**WHAT THE TASK REQUIRES**
From the line with "Definition FLB_LOG_EVENT_STRING_MIN_VALUE_TYPE : Z" through the final line below, restate each line word for word and return nothing else.

---- RECORD SET

(* ===== verification/Encoder.v ===== *)
(** The log event encoder: [flb_log_event_encoder.h], its dynamic fields,
    its primitives and the three families of field macros.

    The functions that produce msgpack bytes are in the library; they are a
    parameter of the model, a record of operations over an abstract encoder
    state.  What the headers define is which of them are called, with which
    arguments, in which order, and what is returned. *)
From S2P Require Import Prelude.

(** * Constants *)

Definition FLB_EVENT_ENCODER_SUCCESS : Z := 0.
Definition FLB_EVENT_ENCODER_ERROR_UNSPECIFIED : Z := -1.
Definition FLB_EVENT_ENCODER_ERROR_ALLOCATION_ERROR : Z := -2.
Definition FLB_EVENT_ENCODER_ERROR_INVALID_CONTEXT : Z := -3.
Definition FLB_EVENT_ENCODER_ERROR_INVALID_ARGUMENT : Z := -4.
Definition FLB_EVENT_ENCODER_ERROR_SERIALIZATION_FAILURE : Z := -5.
Definition FLB_EVENT_ENCODER_ERROR_INVALID_VALUE_TYPE : Z := -6.
Definition FLB_LOG_EVENT_APPEND_TERMINATOR_VALUE_TYPE : Z := 0.
Definition FLB_LOG_EVENT_STRING_LENGTH_VALUE_TYPE : Z := 1.
Definition FLB_LOG_EVENT_STRING_BODY_VALUE_TYPE : Z := 2.
Definition FLB_LOG_EVENT_BINARY_LENGTH_VALUE_TYPE : Z := 3.
Definition FLB_LOG_EVENT_BINARY_BODY_VALUE_TYPE : Z := 4.
Definition FLB_LOG_EVENT_EXT_LENGTH_VALUE_TYPE : Z := 5.
Definition FLB_LOG_EVENT_EXT_BODY_VALUE_TYPE : Z := 6.
Definition FLB_LOG_EVENT_NULL_VALUE_TYPE : Z := 7.
Definition FLB_LOG_EVENT_CHAR_VALUE_TYPE : Z := 8.
Definition FLB_LOG_EVENT_INT8_VALUE_TYPE : Z := 9.
Definition FLB_LOG_EVENT_INT16_VALUE_TYPE : Z := 10.
Definition FLB_LOG_EVENT_INT32_VALUE_TYPE : Z := 11.
Definition FLB_LOG_EVENT_INT64_VALUE_TYPE : Z := 12.
Definition FLB_LOG_EVENT_UINT8_VALUE_TYPE : Z := 13.
Definition FLB_LOG_EVENT_UINT16_VALUE_TYPE : Z := 14.
Definition FLB_LOG_EVENT_UINT32_VALUE_TYPE : Z := 15.
Definition FLB_LOG_EVENT_UINT64_VALUE_TYPE : Z := 16.
Definition FLB_LOG_EVENT_DOUBLE_VALUE_TYPE : Z := 17.
Definition FLB_LOG_EVENT_BOOLEAN_VALUE_TYPE : Z := 18.
Definition FLB_LOG_EVENT_MSGPACK_OBJECT_VALUE_TYPE : Z := 19.
Definition FLB_LOG_EVENT_MSGPACK_RAW_VALUE_TYPE : Z := 20.
Definition FLB_LOG_EVENT_TIMESTAMP_VALUE_TYPE : Z := 21.
Definition FLB_LOG_EVENT_LEGACY_TIMESTAMP_VALUE_TYPE : Z := 22.
Definition FLB_LOG_EVENT_FORWARD_V1_TIMESTAMP_VALUE_TYPE : Z := 23.
Definition FLB_LOG_EVENT_FLUENT_BIT_V1_TIMESTAMP_VALUE_TYPE : Z := 24.
Definition FLB_LOG_EVENT_FLUENT_BIT_V2_TIMESTAMP_VALUE_TYPE : Z := 25.
Definition FLB_LOG_EVENT_STRING_MIN_VALUE_TYPE : Z := FLB_LOG_EVENT_STRING_LENGTH_VALUE_TYPE.
Definition FLB_LOG_EVENT_STRING_MAX_VALUE_TYPE : Z := FLB_LOG_EVENT_FLUENT_BIT_V2_TIMESTAMP_VALUE_TYPE.
Definition FLB_LOG_EVENT_ROOT : Z := 1.
Definition FLB_LOG_EVENT_METADATA : Z := 2.
Definition FLB_LOG_EVENT_BODY : Z := 3.
Definition FLB_EVENT_ENCODER_VALUE_LIMIT : Z := 64.
Definition FLB_LOG_EVENT_APPEND_UNTIL_TERMINATOR : Z := -1.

--------

**COMPLETED TASK**
Definition FLB_LOG_EVENT_STRING_MIN_VALUE_TYPE : Z := FLB_LOG_EVENT_STRING_LENGTH_VALUE_TYPE.
Definition FLB_LOG_EVENT_STRING_MAX_VALUE_TYPE : Z := FLB_LOG_EVENT_FLUENT_BIT_V2_TIMESTAMP_VALUE_TYPE.
Definition FLB_LOG_EVENT_ROOT : Z := 1.
Definition FLB_LOG_EVENT_METADATA : Z := 2.
Definition FLB_LOG_EVENT_BODY : Z := 3.
Definition FLB_EVENT_ENCODER_VALUE_LIMIT : Z := 64.
Definition FLB_LOG_EVENT_APPEND_UNTIL_TERMINATOR : Z := -1.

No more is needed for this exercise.